**Aim of the exercise**
Read through the listing, and wherever a line holds the word "mjoin", return it.

**Material provided**
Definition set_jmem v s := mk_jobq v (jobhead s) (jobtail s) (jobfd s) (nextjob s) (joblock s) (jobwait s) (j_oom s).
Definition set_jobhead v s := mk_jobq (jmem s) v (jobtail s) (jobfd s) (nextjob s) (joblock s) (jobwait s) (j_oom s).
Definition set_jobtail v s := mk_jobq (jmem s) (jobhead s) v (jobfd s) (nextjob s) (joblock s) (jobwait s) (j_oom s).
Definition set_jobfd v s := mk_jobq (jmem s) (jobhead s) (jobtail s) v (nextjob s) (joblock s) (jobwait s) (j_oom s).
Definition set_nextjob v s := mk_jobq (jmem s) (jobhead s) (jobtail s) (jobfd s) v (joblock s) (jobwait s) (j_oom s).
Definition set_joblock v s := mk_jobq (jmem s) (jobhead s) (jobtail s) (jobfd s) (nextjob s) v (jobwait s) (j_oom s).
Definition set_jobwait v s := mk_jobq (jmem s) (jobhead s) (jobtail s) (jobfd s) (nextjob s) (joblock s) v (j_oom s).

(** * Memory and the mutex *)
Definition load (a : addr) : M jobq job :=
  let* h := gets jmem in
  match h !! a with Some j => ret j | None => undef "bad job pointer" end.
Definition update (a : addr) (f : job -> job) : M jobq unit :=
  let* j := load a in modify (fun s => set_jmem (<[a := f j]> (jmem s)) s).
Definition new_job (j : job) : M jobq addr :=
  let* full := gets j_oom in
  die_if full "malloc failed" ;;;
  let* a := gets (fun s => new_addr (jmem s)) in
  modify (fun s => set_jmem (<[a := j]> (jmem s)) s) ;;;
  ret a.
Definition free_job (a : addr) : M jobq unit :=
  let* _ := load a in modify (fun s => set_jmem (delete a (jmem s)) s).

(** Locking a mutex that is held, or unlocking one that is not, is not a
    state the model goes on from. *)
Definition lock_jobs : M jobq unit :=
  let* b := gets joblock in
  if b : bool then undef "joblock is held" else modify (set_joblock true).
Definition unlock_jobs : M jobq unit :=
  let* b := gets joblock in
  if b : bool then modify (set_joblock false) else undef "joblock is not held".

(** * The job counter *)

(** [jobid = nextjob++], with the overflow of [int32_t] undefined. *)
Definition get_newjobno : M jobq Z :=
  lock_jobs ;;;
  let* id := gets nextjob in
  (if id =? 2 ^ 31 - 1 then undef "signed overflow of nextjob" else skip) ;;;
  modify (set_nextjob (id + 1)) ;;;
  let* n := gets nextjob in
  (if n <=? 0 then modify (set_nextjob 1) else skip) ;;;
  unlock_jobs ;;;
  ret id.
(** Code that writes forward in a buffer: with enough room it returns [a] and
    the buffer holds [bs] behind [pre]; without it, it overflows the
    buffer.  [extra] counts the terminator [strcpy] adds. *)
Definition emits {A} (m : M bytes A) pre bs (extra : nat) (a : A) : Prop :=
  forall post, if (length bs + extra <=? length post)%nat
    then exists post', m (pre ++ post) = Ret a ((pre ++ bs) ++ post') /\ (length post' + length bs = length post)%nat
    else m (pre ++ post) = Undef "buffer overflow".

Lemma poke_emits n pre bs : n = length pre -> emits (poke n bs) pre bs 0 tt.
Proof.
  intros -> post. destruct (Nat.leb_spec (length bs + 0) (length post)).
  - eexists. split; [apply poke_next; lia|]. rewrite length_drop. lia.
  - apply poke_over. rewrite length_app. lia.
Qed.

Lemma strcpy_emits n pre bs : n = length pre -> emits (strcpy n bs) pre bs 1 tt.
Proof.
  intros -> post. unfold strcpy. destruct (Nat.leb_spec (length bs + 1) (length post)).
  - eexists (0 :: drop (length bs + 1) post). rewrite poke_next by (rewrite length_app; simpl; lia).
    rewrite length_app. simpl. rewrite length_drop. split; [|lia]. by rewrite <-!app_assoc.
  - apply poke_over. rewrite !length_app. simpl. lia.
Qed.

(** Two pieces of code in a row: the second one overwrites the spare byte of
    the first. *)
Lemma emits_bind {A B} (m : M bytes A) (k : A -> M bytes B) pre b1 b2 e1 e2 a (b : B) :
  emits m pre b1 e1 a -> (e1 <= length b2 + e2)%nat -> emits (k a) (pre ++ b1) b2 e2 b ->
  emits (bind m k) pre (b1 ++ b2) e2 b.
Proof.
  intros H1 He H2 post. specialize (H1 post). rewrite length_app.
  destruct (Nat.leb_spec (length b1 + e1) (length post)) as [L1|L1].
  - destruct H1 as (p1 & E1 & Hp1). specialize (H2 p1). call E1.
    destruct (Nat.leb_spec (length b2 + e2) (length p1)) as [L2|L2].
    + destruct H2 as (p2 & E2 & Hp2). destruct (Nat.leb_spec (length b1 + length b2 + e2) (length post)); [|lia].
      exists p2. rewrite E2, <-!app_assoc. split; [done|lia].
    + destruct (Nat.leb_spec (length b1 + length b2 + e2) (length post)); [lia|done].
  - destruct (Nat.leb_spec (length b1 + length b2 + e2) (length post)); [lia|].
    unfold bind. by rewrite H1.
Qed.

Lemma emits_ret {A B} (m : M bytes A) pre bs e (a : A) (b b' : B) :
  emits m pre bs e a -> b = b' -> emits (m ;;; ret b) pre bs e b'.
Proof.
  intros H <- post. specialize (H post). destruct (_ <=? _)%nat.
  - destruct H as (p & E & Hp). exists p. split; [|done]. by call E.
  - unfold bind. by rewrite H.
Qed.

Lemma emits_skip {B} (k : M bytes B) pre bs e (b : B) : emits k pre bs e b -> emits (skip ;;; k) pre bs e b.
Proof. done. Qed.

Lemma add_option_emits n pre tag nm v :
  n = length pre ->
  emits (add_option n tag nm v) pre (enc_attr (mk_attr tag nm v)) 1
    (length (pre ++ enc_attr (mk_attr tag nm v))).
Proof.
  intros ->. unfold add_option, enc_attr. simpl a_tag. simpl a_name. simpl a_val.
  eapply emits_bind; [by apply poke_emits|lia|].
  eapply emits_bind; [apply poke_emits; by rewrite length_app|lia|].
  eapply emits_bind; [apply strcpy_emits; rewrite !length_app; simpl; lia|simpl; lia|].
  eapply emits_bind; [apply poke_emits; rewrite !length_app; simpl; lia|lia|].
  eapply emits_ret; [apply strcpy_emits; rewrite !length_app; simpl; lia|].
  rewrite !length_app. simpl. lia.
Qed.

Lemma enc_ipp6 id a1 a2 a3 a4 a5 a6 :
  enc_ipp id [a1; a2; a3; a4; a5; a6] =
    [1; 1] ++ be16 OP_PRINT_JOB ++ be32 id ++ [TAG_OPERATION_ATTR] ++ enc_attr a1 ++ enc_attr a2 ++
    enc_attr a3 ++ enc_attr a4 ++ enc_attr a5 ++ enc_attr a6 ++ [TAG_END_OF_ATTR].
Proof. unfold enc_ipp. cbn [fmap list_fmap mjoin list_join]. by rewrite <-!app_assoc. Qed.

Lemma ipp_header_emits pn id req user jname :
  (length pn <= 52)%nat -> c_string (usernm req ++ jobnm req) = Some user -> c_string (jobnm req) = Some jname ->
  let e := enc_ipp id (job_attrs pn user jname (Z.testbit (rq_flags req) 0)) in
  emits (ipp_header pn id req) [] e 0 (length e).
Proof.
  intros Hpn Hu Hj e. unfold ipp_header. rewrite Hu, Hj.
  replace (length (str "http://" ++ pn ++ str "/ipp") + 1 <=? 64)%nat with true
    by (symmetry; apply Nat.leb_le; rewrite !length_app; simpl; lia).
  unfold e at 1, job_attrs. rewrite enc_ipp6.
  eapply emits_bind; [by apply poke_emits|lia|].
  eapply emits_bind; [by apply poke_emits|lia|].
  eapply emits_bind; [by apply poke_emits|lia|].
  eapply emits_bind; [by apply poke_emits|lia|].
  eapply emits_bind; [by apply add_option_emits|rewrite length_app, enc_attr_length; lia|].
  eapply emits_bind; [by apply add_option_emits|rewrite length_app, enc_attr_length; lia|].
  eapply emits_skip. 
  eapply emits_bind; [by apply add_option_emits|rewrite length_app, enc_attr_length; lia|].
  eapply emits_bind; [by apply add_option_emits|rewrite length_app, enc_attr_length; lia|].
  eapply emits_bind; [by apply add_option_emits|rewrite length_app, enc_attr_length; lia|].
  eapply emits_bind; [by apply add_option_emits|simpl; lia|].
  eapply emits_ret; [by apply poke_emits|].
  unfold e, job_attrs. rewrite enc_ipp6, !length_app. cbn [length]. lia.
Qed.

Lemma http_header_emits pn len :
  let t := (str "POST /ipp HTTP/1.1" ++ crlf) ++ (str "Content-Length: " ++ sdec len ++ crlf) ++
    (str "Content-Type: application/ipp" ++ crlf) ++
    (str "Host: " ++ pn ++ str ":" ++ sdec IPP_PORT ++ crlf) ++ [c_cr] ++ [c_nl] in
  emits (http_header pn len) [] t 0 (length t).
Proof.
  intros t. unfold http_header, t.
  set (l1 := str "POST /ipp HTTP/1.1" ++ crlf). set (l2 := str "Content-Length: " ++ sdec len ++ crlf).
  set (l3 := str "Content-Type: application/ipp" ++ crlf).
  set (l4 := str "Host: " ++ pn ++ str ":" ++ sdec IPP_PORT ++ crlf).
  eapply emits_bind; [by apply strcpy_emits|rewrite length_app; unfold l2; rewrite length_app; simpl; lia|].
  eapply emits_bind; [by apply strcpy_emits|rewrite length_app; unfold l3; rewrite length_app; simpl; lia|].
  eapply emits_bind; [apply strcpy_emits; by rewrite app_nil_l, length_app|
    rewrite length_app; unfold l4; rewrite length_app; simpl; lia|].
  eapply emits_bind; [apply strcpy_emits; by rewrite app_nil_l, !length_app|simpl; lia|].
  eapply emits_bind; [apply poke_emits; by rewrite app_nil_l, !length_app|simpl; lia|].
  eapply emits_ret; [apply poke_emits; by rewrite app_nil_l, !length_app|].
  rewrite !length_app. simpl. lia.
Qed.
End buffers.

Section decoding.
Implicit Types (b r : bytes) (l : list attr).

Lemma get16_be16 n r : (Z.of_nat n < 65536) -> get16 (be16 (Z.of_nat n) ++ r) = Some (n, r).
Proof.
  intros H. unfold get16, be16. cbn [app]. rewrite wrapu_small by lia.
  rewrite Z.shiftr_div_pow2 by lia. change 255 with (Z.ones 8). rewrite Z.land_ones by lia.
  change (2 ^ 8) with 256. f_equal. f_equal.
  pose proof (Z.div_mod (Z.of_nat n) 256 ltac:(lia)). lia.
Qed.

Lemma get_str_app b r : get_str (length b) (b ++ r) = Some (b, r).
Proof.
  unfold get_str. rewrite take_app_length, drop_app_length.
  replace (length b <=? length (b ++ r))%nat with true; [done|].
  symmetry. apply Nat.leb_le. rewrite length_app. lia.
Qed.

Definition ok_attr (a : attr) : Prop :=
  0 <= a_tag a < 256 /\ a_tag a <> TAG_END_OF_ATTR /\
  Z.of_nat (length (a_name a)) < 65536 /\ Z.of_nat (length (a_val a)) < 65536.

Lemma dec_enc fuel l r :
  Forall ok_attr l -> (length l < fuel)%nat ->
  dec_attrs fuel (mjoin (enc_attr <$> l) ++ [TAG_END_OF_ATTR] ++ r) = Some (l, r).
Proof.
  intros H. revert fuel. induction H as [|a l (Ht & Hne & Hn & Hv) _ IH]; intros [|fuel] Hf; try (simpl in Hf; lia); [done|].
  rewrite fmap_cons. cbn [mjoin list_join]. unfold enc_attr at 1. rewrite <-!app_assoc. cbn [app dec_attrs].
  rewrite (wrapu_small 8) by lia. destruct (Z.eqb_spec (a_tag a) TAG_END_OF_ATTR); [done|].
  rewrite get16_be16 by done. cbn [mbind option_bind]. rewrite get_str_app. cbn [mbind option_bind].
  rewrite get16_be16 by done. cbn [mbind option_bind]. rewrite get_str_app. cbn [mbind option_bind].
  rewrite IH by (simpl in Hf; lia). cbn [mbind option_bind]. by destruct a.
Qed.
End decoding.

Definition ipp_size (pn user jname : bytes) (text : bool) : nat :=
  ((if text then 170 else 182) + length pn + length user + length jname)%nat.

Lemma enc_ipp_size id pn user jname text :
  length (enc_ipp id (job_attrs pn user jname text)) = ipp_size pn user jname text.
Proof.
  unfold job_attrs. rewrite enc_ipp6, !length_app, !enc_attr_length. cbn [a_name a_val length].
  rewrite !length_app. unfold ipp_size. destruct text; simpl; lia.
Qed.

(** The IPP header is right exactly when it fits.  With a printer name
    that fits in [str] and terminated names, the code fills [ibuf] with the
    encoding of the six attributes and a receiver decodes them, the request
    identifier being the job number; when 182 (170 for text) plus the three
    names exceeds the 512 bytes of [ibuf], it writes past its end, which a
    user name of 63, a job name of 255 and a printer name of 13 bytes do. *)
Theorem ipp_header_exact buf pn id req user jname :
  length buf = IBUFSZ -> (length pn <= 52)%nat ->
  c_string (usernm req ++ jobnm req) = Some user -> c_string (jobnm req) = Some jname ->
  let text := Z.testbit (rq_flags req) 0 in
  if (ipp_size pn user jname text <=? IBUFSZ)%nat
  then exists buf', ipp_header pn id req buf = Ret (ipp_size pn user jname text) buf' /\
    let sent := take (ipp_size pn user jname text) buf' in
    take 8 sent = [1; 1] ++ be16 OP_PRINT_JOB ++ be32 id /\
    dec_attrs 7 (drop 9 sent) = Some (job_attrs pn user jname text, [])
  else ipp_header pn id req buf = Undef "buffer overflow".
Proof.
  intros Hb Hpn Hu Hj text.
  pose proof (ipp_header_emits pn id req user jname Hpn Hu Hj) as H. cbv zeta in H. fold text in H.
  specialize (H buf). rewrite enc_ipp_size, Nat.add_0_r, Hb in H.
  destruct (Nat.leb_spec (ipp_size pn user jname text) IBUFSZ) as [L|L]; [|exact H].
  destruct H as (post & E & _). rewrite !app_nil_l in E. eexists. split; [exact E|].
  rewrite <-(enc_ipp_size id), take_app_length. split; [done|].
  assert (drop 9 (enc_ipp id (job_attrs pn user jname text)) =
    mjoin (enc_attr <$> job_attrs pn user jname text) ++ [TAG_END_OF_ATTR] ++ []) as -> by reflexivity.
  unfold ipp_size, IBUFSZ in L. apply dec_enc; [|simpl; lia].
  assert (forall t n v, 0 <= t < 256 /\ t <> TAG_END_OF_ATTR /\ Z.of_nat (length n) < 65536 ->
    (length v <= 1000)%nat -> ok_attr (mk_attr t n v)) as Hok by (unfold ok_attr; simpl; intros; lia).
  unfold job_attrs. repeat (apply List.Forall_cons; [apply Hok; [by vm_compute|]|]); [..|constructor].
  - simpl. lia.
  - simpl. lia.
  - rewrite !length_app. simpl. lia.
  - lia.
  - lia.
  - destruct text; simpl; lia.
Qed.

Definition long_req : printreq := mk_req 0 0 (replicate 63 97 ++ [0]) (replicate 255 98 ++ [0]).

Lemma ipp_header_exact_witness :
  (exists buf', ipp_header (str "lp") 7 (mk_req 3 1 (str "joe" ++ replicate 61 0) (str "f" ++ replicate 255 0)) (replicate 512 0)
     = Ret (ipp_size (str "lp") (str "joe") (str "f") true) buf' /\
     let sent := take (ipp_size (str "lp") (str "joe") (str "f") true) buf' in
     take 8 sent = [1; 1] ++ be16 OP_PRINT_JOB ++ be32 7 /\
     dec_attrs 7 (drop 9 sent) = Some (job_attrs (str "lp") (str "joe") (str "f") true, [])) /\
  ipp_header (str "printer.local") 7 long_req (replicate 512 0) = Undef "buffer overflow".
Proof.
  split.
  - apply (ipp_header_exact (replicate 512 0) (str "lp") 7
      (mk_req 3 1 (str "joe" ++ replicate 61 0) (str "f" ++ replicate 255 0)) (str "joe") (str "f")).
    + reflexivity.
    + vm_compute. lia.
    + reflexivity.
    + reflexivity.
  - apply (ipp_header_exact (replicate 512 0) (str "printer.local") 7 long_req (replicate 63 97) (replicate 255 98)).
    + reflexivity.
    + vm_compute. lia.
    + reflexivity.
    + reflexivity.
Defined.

**Your response**
Proof. unfold enc_ipp. cbn [fmap list_fmap mjoin list_join]. by rewrite <-!app_assoc. Qed.
  dec_attrs fuel (mjoin (enc_attr <$> l) ++ [TAG_END_OF_ATTR] ++ r) = Some (l, r).
  rewrite fmap_cons. cbn [mjoin list_join]. unfold enc_attr at 1. rewrite <-!app_assoc. cbn [app dec_attrs].
    mjoin (enc_attr <$> job_attrs pn user jname text) ++ [TAG_END_OF_ATTR] ++ []) as -> by reflexivity.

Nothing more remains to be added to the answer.